▶ TASK OBJECTIVE
Go through the entries below and print, exactly, the lines starting at the one with "(** What the" and ending at the one with "(** The answer", keeping both ends and no others.

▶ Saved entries
::::::::::
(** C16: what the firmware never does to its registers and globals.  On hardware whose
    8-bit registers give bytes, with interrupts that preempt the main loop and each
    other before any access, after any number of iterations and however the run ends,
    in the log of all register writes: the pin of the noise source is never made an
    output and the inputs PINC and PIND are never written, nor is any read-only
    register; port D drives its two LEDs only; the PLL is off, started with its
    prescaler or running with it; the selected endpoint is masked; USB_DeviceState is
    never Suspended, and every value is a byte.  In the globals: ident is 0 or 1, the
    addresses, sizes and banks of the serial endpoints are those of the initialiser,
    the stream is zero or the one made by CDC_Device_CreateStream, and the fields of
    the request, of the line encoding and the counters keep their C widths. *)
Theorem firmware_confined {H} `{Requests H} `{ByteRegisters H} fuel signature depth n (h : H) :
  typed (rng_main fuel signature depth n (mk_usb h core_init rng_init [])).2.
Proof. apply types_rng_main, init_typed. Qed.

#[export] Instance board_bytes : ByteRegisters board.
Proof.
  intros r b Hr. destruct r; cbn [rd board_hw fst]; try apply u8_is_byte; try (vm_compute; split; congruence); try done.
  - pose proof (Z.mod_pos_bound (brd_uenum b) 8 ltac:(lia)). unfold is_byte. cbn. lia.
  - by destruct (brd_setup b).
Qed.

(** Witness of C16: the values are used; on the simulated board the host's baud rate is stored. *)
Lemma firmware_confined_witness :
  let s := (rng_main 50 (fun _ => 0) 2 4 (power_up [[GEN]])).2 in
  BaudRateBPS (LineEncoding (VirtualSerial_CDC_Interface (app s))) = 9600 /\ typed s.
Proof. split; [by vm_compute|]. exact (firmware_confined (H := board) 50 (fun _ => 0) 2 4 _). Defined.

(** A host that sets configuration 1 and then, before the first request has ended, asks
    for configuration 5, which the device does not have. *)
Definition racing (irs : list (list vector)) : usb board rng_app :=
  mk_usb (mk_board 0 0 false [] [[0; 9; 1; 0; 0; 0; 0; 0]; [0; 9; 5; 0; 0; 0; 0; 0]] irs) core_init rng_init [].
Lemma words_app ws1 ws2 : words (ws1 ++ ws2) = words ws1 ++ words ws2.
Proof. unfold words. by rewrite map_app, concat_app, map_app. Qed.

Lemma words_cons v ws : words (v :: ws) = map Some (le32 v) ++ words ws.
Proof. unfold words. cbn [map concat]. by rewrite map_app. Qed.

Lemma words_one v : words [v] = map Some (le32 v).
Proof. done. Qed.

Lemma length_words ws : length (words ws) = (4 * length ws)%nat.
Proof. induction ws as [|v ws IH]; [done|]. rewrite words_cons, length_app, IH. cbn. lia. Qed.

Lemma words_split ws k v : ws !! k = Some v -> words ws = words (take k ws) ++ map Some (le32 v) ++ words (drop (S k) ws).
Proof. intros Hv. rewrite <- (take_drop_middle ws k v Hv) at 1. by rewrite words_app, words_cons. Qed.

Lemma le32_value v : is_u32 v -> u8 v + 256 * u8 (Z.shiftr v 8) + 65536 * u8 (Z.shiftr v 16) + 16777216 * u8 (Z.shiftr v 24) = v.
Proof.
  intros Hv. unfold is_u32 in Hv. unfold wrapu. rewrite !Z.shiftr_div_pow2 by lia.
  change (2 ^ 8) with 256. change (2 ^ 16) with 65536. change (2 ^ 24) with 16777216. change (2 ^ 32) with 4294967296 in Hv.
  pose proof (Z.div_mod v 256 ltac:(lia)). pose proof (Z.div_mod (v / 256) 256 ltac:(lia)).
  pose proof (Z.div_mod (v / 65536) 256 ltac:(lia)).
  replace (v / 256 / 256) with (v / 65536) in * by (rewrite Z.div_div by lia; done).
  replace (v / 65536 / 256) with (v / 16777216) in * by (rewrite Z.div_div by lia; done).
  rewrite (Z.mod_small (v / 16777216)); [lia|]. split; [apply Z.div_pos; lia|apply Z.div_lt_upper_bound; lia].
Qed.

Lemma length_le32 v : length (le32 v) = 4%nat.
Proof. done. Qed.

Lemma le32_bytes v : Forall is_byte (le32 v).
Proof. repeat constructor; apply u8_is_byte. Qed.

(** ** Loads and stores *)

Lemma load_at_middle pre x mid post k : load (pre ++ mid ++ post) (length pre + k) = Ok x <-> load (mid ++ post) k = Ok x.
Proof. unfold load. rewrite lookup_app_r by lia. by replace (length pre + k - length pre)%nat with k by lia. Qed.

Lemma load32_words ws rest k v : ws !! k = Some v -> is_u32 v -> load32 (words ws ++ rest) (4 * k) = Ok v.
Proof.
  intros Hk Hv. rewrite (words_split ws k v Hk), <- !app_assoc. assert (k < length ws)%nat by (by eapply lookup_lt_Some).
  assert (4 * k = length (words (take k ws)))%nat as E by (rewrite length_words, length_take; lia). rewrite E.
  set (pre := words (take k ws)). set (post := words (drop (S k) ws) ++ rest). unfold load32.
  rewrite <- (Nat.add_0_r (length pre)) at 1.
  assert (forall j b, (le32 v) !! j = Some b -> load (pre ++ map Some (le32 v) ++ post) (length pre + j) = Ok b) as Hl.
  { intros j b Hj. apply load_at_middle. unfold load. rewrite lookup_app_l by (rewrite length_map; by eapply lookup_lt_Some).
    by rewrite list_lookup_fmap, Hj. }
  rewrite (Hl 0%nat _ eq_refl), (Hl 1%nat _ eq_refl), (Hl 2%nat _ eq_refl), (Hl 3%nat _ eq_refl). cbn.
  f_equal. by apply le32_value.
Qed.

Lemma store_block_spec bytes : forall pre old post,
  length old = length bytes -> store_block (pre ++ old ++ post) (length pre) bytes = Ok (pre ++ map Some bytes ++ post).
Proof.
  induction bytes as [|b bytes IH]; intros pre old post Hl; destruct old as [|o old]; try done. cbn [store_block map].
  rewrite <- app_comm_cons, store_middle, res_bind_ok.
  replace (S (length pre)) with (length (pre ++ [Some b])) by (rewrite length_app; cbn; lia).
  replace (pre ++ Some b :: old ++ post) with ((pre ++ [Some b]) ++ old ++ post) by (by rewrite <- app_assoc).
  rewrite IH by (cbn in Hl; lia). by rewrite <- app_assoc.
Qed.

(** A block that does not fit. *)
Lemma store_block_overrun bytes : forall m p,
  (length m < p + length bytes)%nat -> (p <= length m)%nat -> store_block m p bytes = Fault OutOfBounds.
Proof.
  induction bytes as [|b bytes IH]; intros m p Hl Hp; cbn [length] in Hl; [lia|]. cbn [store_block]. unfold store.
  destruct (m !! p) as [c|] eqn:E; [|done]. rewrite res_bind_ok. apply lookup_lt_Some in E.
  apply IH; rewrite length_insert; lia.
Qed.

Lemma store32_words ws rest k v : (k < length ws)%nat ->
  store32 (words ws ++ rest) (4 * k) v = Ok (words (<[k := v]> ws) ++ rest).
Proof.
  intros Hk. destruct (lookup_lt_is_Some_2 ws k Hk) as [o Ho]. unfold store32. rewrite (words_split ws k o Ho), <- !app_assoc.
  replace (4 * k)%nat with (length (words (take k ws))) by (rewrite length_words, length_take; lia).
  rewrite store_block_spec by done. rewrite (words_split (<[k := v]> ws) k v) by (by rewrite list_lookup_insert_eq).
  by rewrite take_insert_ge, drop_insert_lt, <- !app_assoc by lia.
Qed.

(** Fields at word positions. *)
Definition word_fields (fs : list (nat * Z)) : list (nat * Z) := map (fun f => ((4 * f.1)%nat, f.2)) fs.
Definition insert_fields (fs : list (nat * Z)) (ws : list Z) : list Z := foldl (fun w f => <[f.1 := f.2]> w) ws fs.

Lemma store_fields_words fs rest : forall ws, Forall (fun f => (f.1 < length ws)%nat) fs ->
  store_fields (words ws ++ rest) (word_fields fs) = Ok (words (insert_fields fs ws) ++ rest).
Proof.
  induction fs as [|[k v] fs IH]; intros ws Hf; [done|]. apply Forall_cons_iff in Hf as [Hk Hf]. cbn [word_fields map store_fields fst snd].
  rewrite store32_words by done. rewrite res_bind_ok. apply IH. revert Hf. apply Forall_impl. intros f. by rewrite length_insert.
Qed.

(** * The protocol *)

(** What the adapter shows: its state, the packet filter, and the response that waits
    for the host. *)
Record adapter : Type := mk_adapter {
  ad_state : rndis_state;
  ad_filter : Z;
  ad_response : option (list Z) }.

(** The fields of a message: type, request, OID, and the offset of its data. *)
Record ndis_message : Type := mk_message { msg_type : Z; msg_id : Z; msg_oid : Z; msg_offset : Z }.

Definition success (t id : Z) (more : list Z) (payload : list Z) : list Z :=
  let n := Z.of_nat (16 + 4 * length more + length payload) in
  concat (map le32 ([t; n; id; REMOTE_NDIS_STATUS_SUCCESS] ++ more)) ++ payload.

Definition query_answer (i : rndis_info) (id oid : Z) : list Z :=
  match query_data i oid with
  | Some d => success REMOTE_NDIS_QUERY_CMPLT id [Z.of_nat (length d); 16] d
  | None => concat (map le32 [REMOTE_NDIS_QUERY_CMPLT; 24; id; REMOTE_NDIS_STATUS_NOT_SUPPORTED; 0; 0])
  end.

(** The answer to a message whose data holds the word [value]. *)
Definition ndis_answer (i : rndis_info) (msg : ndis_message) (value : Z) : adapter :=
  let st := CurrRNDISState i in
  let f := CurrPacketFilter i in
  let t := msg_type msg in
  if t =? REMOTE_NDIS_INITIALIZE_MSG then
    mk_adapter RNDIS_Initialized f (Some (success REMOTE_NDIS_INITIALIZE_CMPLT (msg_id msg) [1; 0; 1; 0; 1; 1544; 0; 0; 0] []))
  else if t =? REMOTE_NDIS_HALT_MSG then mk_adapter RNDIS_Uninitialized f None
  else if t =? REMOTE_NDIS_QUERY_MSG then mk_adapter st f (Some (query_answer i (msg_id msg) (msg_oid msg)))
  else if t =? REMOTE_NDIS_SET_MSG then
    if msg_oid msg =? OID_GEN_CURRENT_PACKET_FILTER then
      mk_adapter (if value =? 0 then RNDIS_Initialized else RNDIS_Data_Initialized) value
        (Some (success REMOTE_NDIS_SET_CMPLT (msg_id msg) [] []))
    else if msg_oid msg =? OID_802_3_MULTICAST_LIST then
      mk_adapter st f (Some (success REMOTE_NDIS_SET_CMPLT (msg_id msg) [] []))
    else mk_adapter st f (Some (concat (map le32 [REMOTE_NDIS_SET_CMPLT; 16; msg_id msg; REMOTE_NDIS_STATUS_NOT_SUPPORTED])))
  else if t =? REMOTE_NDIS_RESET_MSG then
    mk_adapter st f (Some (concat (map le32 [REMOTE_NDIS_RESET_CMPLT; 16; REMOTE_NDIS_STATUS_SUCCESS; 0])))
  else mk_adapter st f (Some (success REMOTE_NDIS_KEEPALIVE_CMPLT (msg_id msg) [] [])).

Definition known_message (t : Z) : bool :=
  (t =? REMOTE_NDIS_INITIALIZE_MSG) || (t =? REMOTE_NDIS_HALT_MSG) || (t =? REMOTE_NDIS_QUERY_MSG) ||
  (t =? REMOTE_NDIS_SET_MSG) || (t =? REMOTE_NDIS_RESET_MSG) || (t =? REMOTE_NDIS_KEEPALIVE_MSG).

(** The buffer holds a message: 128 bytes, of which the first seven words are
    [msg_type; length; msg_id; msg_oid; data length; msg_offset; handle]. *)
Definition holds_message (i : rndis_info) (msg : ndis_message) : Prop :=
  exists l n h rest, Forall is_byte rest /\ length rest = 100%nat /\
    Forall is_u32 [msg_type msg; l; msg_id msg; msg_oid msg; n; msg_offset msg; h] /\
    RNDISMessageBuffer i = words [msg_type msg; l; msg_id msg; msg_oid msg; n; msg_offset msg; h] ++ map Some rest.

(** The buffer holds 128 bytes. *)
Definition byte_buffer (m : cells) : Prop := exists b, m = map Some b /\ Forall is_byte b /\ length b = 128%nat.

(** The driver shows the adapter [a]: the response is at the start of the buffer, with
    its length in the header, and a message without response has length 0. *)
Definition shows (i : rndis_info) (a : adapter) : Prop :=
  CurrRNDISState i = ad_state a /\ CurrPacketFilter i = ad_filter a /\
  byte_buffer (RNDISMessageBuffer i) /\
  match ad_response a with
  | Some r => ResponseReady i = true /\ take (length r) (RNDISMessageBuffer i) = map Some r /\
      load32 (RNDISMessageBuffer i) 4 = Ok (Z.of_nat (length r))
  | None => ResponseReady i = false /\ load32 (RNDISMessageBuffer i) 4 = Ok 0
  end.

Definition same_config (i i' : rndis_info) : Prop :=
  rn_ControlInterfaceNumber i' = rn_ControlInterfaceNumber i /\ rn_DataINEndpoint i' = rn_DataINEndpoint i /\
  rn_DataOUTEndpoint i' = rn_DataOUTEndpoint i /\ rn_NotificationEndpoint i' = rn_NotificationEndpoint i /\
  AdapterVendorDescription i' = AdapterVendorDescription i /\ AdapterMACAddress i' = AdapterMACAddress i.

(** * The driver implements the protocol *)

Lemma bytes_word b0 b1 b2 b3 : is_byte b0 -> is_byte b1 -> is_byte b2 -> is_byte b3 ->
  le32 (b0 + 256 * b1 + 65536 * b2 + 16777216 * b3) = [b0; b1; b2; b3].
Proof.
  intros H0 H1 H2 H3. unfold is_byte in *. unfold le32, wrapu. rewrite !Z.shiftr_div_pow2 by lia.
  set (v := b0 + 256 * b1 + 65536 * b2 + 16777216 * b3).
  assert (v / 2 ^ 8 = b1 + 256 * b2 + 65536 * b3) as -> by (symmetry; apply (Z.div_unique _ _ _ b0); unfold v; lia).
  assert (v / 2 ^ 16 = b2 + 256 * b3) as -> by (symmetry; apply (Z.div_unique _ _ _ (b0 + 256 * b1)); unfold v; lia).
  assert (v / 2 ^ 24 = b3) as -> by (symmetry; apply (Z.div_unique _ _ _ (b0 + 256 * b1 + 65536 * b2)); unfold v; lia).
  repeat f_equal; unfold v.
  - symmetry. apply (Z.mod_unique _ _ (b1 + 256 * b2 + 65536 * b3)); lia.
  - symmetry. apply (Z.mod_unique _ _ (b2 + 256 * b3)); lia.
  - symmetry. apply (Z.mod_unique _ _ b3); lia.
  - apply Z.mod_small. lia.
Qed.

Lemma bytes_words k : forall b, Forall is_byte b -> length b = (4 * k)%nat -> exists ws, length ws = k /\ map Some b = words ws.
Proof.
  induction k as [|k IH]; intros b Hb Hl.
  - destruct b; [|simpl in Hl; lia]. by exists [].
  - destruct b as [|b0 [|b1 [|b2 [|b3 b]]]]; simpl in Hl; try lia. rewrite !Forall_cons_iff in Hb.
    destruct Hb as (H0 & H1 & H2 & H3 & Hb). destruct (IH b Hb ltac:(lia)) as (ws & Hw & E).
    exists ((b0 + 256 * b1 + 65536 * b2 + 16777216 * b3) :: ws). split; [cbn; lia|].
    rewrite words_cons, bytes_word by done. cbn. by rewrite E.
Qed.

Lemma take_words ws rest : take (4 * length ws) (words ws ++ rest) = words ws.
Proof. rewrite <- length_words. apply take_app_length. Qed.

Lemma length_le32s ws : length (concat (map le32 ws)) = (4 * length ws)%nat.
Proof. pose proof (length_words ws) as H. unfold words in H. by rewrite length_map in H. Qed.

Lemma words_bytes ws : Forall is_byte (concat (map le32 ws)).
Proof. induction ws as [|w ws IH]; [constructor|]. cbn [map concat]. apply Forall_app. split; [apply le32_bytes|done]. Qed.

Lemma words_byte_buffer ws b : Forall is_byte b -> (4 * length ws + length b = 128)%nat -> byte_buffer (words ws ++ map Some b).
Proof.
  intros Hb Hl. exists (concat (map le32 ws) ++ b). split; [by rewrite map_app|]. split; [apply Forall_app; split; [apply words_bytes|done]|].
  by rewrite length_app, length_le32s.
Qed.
::::::::::
▶ EXPECTED ANSWER
(** What the adapter shows: its state, the packet filter, and the response that waits
    for the host. *)
Record adapter : Type := mk_adapter {
  ad_state : rndis_state;
  ad_filter : Z;
  ad_response : option (list Z) }.

(** The fields of a message: type, request, OID, and the offset of its data. *)
Record ndis_message : Type := mk_message { msg_type : Z; msg_id : Z; msg_oid : Z; msg_offset : Z }.

Definition success (t id : Z) (more : list Z) (payload : list Z) : list Z :=
  let n := Z.of_nat (16 + 4 * length more + length payload) in
  concat (map le32 ([t; n; id; REMOTE_NDIS_STATUS_SUCCESS] ++ more)) ++ payload.

Definition query_answer (i : rndis_info) (id oid : Z) : list Z :=
  match query_data i oid with
  | Some d => success REMOTE_NDIS_QUERY_CMPLT id [Z.of_nat (length d); 16] d
  | None => concat (map le32 [REMOTE_NDIS_QUERY_CMPLT; 24; id; REMOTE_NDIS_STATUS_NOT_SUPPORTED; 0; 0])
  end.

(** The answer to a message whose data holds the word [value]. *)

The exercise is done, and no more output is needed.